Rett syndrome is a seriously debilitating neurological disorder that occurs almost exclusively in females following apparently normal development for the first six months of life. Typically, between 6 to 18 months of age, patients experience a period of rapid decline with loss of purposeful hand use and spoken communication. Many patients have recurrent seizures. They experience a variety of motor problems including increased muscle tone (spasticity) and abnormal movements. These individuals are never able to provide fully for their own needs, with most requiring life-long medical care and 24 hour a day supportive care as they grow older. Most Rett syndrome patients live well into adulthood. In addition to direct costs for medical and related services, costs for institutional and special education services as well as the financial and emotional impact on families are very large. Rett syndrome is caused by mutations on the X chromosome on a gene called MECP2. There are more than 200 different mutations found on the MECP2 gene that interfere with its ability to generate a normal gene product. Rett syndrome strikes all racial and ethnic groups and occurs worldwide in approximately 1 in every 10,000 to 15,000 live female births.

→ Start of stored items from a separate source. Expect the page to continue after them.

(** X17.  A drag step with cursor wrapping, on a screen of at least 14
    by 14 with the pointer on it: when button 1 is held and the window
    accepts the scroll, the handler remembers the warped position, which
    lies at least [tolerance] away from every screen edge, so that a
    motion reported at that position is not warped again; and the pointer
    is warped, once and to that position, exactly when the position
    changed. *)
Theorem wrapped_drag_step (event : gdk_event) (p : Pointer)
    (w : World (Desk W0)) (sw sh : Z) :
  let latest :=
    fst (_get_latest_event_of_same_type event (event_queue (window w))) in
  button1_mask latest = true ->
  fst (scroll (_last_pointer_pos_x p - x_root latest)
         (_last_pointer_pos_y p - y_root latest) None
         (page_view (window w))) = true ->
  screen_size (window w) = (sw, sh) -> 14 <= sw -> 14 <= sh ->
  0 <= x_root latest <= sw -> 0 <= y_root latest <= sh ->
  exists p' w',
    mouse_move_event true event p w = Done p' w' /\
    _last_pointer_pos_x p' = _valwarp (x_root latest) sw 0 3 2 /\
    _last_pointer_pos_y p' = _valwarp (y_root latest) sh 0 3 2 /\
    3 <= _last_pointer_pos_x p' <= sw - 3 /\
    3 <= _last_pointer_pos_y p' <= sh - 3 /\
    warps (_last_pointer_pos_x p') sw 0 3 = false /\
    warps (_last_pointer_pos_y p') sh 0 3 = false /\
    ui_calls (window w') =
      ui_calls (window w) ++
      SetCursorType GRAB_CURSOR ::
      (if (_last_pointer_pos_x p' =? x_root latest)
          && (_last_pointer_pos_y p' =? y_root latest)
       then []
       else [WarpPointer (_last_pointer_pos_x p')
               (_last_pointer_pos_y p')]).
Proof.
  intros latest B S Z Hw Hh Hx Hy.
  pose proof (valwarp_default_inside _ _ Hw Hx) as Ix.
  pose proof (valwarp_default_inside _ _ Hh Hy) as Iy.
  assert (Wx : warps (_valwarp (x_root latest) sw 0 3 2) sw 0 3 = false).
  { unfold warps.
    destruct (Z.ltb_spec (_valwarp (x_root latest) sw 0 3 2) (0 + 3));
      [lia|].
    destruct (Z.ltb_spec (sw - _valwarp (x_root latest) sw 0 3 2) 3);
      [lia | reflexivity]. }
  assert (Wy : warps (_valwarp (y_root latest) sh 0 3 2) sh 0 3 = false).
  { unfold warps.
    destruct (Z.ltb_spec (_valwarp (y_root latest) sh 0 3 2) (0 + 3));
      [lia|].
    destruct (Z.ltb_spec (sh - _valwarp (y_root latest) sh 0 3 2) 3);
      [lia | reflexivity]. }
  subst latest.
  unfold mouse_move_event.
  unfold bind at 1. unfold ask at 1. unfold bind at 1.
  assert (F : exists w1,
    (if negb (is_in_focus (window w))
     then set_was_out_of_focus (W0 := W0) true
     else set_was_out_of_focus false) w = Done tt w1 /\
    event_queue (window w1) = event_queue (window w) /\
    page_view (window w1) = page_view (window w) /\
    screen_size (window w1) = screen_size (window w) /\
    ui_calls (window w1) = ui_calls (window w)).
  { destruct (negb (is_in_focus (window w))); eexists; repeat split. }
  destruct F as (w1 & -> & Q1 & V1 & Z1 & U1).
  unfold bind at 1. unfold latest_event at 1. rewrite Q1.
  destruct (_get_latest_event_of_same_type event (event_queue (window w)))
    as [latest queue'].
  cbn [fst] in *. rewrite B.
  unfold bind at 1. unfold ui at 1, on_desk at 1.
  unfold bind at 1. unfold window_scroll at 1.
  cbn [window calls handler scroll Desk_Window page_view].
  rewrite V1.
  destruct (scroll (_last_pointer_pos_x p - x_root latest)
              (_last_pointer_pos_y p - y_root latest) None
              (page_view (window w))) as [scrolled v'].
  cbn [fst] in S. subst scrolled. cbn [andb].
  unfold bind at 1. unfold bind at 1. unfold ask at 1.
  cbn [window screen_size with_page_view]. rewrite Z1, Z.
  cbn [fst snd].
  destruct (negb (_valwarp (x_root latest) sw 0 3 2 =? x_root latest)
            || negb (_valwarp (y_root latest) sh 0 3 2 =? y_root latest))
    eqn:Changed.
  - assert (C : (_valwarp (x_root latest) sw 0 3 2 =? x_root latest)
                && (_valwarp (y_root latest) sh 0 3 2 =? y_root latest)
                = false).
    { destruct (_valwarp (x_root latest) sw 0 3 2 =? x_root latest);
        [|reflexivity].
      destruct (_valwarp (y_root latest) sh 0 3 2 =? y_root latest);
        [discriminate Changed | reflexivity]. }
    unfold bind at 1. unfold bind at 1. unfold ui at 1, on_desk at 1.
    unfold latest_event at 1.
    match goal with
    | |- context [_get_latest_event_of_same_type latest ?q] =>
        destruct (_get_latest_event_of_same_type latest q)
          as [latest' queue'']
    end.
    unfold ret. eexists _, _. split; [reflexivity|].
    cbn. rewrite C, U1, <- app_assoc. repeat split; assumption || lia.
  - apply orb_false_elim in Changed. destruct Changed as [Cx Cy].
    apply negb_false_iff in Cx. apply negb_false_iff in Cy.
    unfold bind, ret. eexists _, _. split; [reflexivity|].
    cbn. rewrite Cx, Cy, U1. repeat split; assumption || lia.
Qed.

There are currently no approved medicines for Rett syndrome. The US Food and Drug Administration (FDA) and the European Medicines Agency (EMA) have both granted Orphan Drug designation to Neuren for trofinetide in Rett syndrome. The FDA has also granted Fast Track designation.

Neuren's North American partner for trofinetide, ACADIA Pharmaceuticals, has announced positive top-line results from a Phase 3 trial in Rett syndrome and submitted a New Drug Application (NDA) to the FDA in July 2022 for treatment of Rett syndrome in patients two years of age and older. The NDA was accepted by the FDA for Priority Review with the Prescription Drug User Fee Act (PDUFA) date set for 12 March 2023. Neuren previously conducted a Phase 2 double-blind placebo-controlled clinical trial in girls aged 5 to 15 years with Rett syndrome, in which statistically significant and clinically meaningful improvement was demonstrated. This followed positive trends observed in Neuren's earlier Phase 2 trial in adolescents and adults aged 16 to 45 years. (International Rett Syndrome Foundation, or IRSF) has provided advice to Neuren on clinical trial strategy, introductions to leading clinical investigators and grant towards the cost of Neuren’s Rett syndrome trials. Support from an advocacy organisation such as IRSF in discussions with the FDA and communications with patients, families and investigators is an important factor assisting with the successful implementation of Neuren’s development programs.